For the above-mentioned reasons, for the maximum safety, “drugs should be administered through a different venous access” than that of the TPN. But, separate administration is not always possible and the line being used to infuse TPN continuously may be the only intravenous access available. Even if multiple lumen catheters are used, the numbers of parenteral doses required in highintensity therapeutic settings, such as cancer chemotherapy or intensive care, may make simultaneous administration with a parenteral nutrition admixture necessary, if not inevitable. During the simultaneous Y-site administration of two infusions, contact does not occur until they reach the common Y-site. Contact times of the admixtures from that point through the remainder of the tubing until they reach the patient’s bloodstream are typically 15 to 30 minutes but can reach 60 minutes in slow administration situations. Recent studies on multiple lumen venous catheters showed that it is possible to recognize which drugs can be administered (Table 3) and which cannot (Table 4) due to problems of incompatibility [6, 12, 13]. Therefore, in clinical practice and for compatible drugs only, this method of administration may be very useful when the central line for TPN represents the only available venous access.
Conclusions
In recent decades enteral nutrition and TPN have developed into a therapeutic modality not only for transient nutritional support but also for patients with advanced cancer for whom no other means are available for maintaining nutritional status. [9, 10, 11, 12]. Contemporary administration of several drugs to control cancer symptoms and/or treat comorbidities represents a very frequent event in clinical practice. Physicians should be on the alert for possible interactions between the components of enteral/parenteral nutrition admixtures and various drugs as considerable risks do exist nullifying both the effect of the drug and the nutritional value, resulting in serious adverse effects. In this regard, pharmacist play an important role in helping physicians in their daily practice.

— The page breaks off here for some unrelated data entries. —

Inductive event : Type :=
| Call                    (* a new call of getRandomByte *)
| Resume (i : nat)        (* the i-th call gets its turn *)
| Respond (r : response). (* the main thread answers *)

Definition exec (s : system) (e : event) : system :=
  match e with
  | Call =>
      let (w', c) := turn Entering (theWorker s) in
      {| theWorker := w'; calls := calls s ++ [c] |}
  | Resume i =>
      match nth_error (calls s) i with
      | Some c =>
          let (w', c') := turn c (theWorker s) in
          {| theWorker := w'; calls := replaceNth (calls s) i c' |}
      | None => s
      end
  | Respond r => {| theWorker := respond r (theWorker s); calls := calls s |}
  end.

Definition run (s : system) (es : list event) : system := fold_left exec es s.

Definition initialSystem : system := {| theWorker := initialWorker; calls := [] |}.

(** A refill request is outstanding: the main thread has an unanswered
    REQUEST_GET_RANDOM_BYTES. *)
Definition refillOutstanding (w : worker) : Prop := (0 < unanswered w)%nat.

(** The state invariant of the pool. *)
Record poolInvariant (w : worker) : Prop := {
  inv_idle :
    regenerationPromise w = None ->
    (numRead w <= bufferLength w)%N /\ listeners w = [] /\ unanswered w = 0%nat;
  inv_inflight :
    forall p, regenerationPromise w = Some p ->
    buffer w = [] /\ listeners w = [p] /\ unanswered w = 1%nat
    /\ (p < List.length (promises w))%nat /\ promiseStateOf w p = pending;
  inv_pending :
    forall q, (q < List.length (promises w))%nat ->
    promiseStateOf w q = pending -> regenerationPromise w = Some q
}.

(** ** One generation request run to its end *)

(** The world of a single request: the worker, the answers the main thread
    will give from now on, in order, and the number of [Date.now()] calls
    made so far. *)
Record world : Type := {
  wk : worker;
  inbox : list response;
  clockReads : nat
}.

(** How an asynchronous function ends: it returns, it throws an [Error], it
    stays suspended for ever because the main thread never answers, or the
    fuel that bounds the unfolding of its loops is used up. *)
Inductive outcome (A : Type) : Type :=
| Returned (a : A) (w : world)
| Threw (message : string) (w : world)
| Pending
| OutOfFuel.

Arguments Returned {A} a w.
Arguments Threw {A} message w.
Arguments Pending {A}.
Arguments OutOfFuel {A}.

Definition bind {A B : Type} (o : outcome A) (k : A -> world -> outcome B)
  : outcome B :=
  match o with
  | Returned a w => k a w
  | Threw m w => Threw m w
  | Pending => Pending
  | OutOfFuel => OutOfFuel
  end.

Notation "'let*' ( x , w ) ':=' o 'in' k" :=
  (bind o (fun x w => k))
    (at level 10, x name, w name, o at level 100, k at level 200,
     format "'[v' 'let*'  ( x ,  w )  ':='  o  'in' '/' k ']'").

(** What an [await] gives. *)
Inductive awaited : Type :=
| Continue (w : worker) (inbox : list response)
| Raise (message : string) (w : worker) (inbox : list response)
| Forever.

(** [await p] when no other call is running: the caller stays suspended
    while the main thread's answers arrive, until [p] is settled. *)
Fixpoint awaitPromise (p : nat) (inbox : list response) (w : worker) : awaited :=
  match promiseStateOf w p with
  | fulfilled => Continue w inbox
  | rejectedWith m => Raise m w inbox
  | pending =>
      match inbox with
      | [] => Forever
      | r :: inbox' => awaitPromise p inbox' (respond r w)
      end
  end.
Lemma reshape_places_predictions_witness :
  exists ds nlat_range nlon_range,
    select_from globe = Ok ds /\
    halo_size conv_kernels = Ok 2 /\
    (0 < nlats /\ 0 < nlons /\ 2 * 2 < nlats /\ 2 * 2 < nlons) /\
    anchor_range nlats (Z.of_nat (latlen ds)) 2 = Ok nlat_range /\
    anchor_range nlons (Z.of_nat (lonlen ds)) 2 = Ok nlon_range /\
    (forall r c, r ∈ nlat_range -> c ∈ nlon_range -> patch_defined ds nlats nlons r c) /\
    length toy_predictions = (length nlat_range * length nlon_range)%nat /\
    (forall sample, sample ∈ toy_predictions ->
       is_Some (point sample 0) /\ is_Some (point sample 1)) /\
    exists batch mu mv,
      batch_cell ds nlats nlons 2 = Ok batch /\
      input_batch batch = length toy_predictions /\
      U_pred toy_predictions = Ok mu /\ V_pred toy_predictions = Ok mv /\
      nlat_range !! 1%nat = Some 6 /\ nlon_range !! 2%nat = Some 7 /\
      toy_predictions !! 347%nat = Some [[[347; -347]]] /\
      mu !! 1%nat ≫= (.!! 2%nat) = Some 347 /\
      mv !! 1%nat ≫= (.!! 2%nat) = Some (-347) /\
      exists g ws,
        data_vars ds !! "U"%string = Some g /\
        s_vars batch !! "U"%string = Some ws /\
        ws !! 347%nat = Some (window_at nlats nlons g 6 7) /\
        cell_at g 6 7 = Some (3600 * 506 + 1857).
Proof.
  destruct (select_from_ok globe) as [ds Hsel];
    [apply Nat.leb_le; reflexivity | apply Nat.leb_le; reflexivity |].
  destruct (select_from_dims globe ds Hsel) as [Hlatlen Hlonlen].
  assert (stride nlats 2 = 1) as Hs1 by reflexivity.
  assert (stride nlons 2 = 1) as Hs2 by reflexivity.
  destruct (anchor_range_fits nlats (Z.of_nat (latlen ds)) 2)
    as (lat & Hlat & Hlatb & _); [discriminate | rewrite Hlatlen; discriminate |].
  destruct (anchor_range_fits nlons (Z.of_nat (lonlen ds)) 2)
    as (lon & Hlon & Hlonb & _); [discriminate | rewrite Hlonlen; discriminate |].
  destruct (anchors_unit_stride _ _ _ _ Hs1 Hlat) as [Hl1 Hat1].
  destruct (anchors_unit_stride _ _ _ _ Hs2 Hlon) as [Hl2 Hat2].
  rewrite Hlatlen in Hl1, Hlatb. rewrite Hlonlen in Hl2, Hlonb.
  change (Z.to_nat (Z.of_nat 550 - nlats)) with 545%nat in Hl1.
  change (Z.to_nat (Z.of_nat 350 - nlons)) with 345%nat in Hl2.
  change (Z.of_nat 550) with 550 in Hlatb. change (Z.of_nat 350) with 350 in Hlonb.
  change nlats with 5 in Hlatb. change nlons with 5 in Hlonb.
  assert (exists g, data_vars ds !! "U"%string = Some g /\
                    forall i j, 0 <= i < 550 -> 0 <= j < 350 ->
                      cell_at g i j = Some (3600 * (500 + i) + (1850 + j)))
    as (gU & HgU & HgUcells).
  { pose proof (select_from_lookup globe ds "U"%string Hsel) as Hlook.
    unfold globe in Hlook. cbn [data_vars] in Hlook.
    rewrite lookup_singleton_eq in Hlook.
    destruct (data_vars ds !! "U"%string) as [g|]; [|destruct Hlook].
    exists g. split; [reflexivity|]. intros i j Hi Hj.
    rewrite (Hlook i j Hi Hj). rewrite cell_at_grid_of by lia. reflexivity. }
  assert (forall r c, r ∈ lat -> c ∈ lon -> patch_defined ds nlats nlons r c) as Hdef.
  { intros r c Hr Hc v g Hg y x Hy Hx.
    rewrite Forall_forall in Hlatb, Hlonb.
    specialize (Hlatb r Hr). specialize (Hlonb c Hc).
    change nlats with 5 in Hy. change nlons with 5 in Hx.
    pose proof (select_from_lookup globe ds v Hsel) as Hlook.
    rewrite Hg in Hlook. unfold globe in Hlook. cbn [data_vars] in Hlook.
    destruct (decide (v = "U"%string)) as [->|Hne].
    - rewrite lookup_singleton_eq in Hlook.
      rewrite (Hlook y x) by lia. rewrite cell_at_grid_of by lia. discriminate.
    - rewrite lookup_singleton_ne in Hlook by congruence. destruct Hlook. }
  assert (length toy_predictions = (length lat * length lon)%nat) as Hlen
    by (rewrite length_toy_predictions, Hl1, Hl2; reflexivity).
  exists ds, lat, lon.
  split; [exact Hsel|]. split; [reflexivity|].
  split; [repeat split; reflexivity|].
  split; [exact Hlat|]. split; [exact Hlon|]. split; [exact Hdef|].
  split; [exact Hlen|]. split; [exact toy_predictions_points|].
  destruct (reshape_places_predictions ds nlats nlons 2 lat lon toy_predictions
              eq_refl eq_refl eq_refl eq_refl Hlat Hlon Hdef Hlen toy_predictions_points)
    as (batch & u & v & mu & mv & Hcell & Hib & _ & _ & _ & _ & Hplace & Hnb).
  destruct (Hnb globe Hsel eq_refl eq_refl eq_refl)
    as (_ & _ & _ & _ & _ & _ & _ & HU & HV).
  assert (lat !! 1%nat = Some 6) as Hr.
  { destruct (lookup_lt_is_Some_2 lat 1) as [r Hr]; [rewrite Hl1; lia|].
    rewrite Hr. f_equal. exact (Hat1 1%nat r Hr). }
  assert (lon !! 2%nat = Some 7) as Hc.
  { destruct (lookup_lt_is_Some_2 lon 2) as [c Hc]; [rewrite Hl2; lia|].
    rewrite Hc. f_equal. exact (Hat2 2%nat c Hc). }
  assert (toy_predictions !! 347%nat = Some [[[347; -347]]]) as Hk
    by (apply toy_predictions_lookup, Nat.ltb_lt; vm_compute; reflexivity).
  destruct (Hplace 1%nat 2%nat 6 7 Hr Hc)
    as (sample & pu & pv & Hsample & Hpu & Hpv & Hmu & Hmv & Hwin).
  rewrite Hl2 in Hsample, Hwin.
  change (1 * 345 + 2)%nat with 347%nat in Hsample, Hwin.
  rewrite Hk in Hsample. injection Hsample as <-.
  injection Hpu as <-. injection Hpv as <-.
  destruct (Hwin "U"%string gU HgU) as (ws & Hws & Hw).
  exists batch, mu, mv.
  split; [exact Hcell|]. split; [exact Hib|]. split; [exact HU|]. split; [exact HV|].
  split; [exact Hr|]. split; [exact Hc|]. split; [exact Hk|].
  split; [exact Hmu|]. split; [exact Hmv|].
  exists gU, ws. split; [exact HgU|]. split; [exact Hws|]. split; [exact Hw|].
  rewrite HgUcells by lia. reflexivity.
Defined.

The various tasks of pharmacist managing such patients on artificial nutrition are: advising suitable routes for drug administration, formulation or alternative preparations; monitoring loss of efficacy, or toxicity due to drug interactions with the nutritional component; checking for reduced absorption due to feeding tube problems; educating the nursing staff regarding administration techniques and contributing to in-service training; planning collaboration between hospital and community pharmacies regarding formulations and appropriate administration technique once the patient is discharged.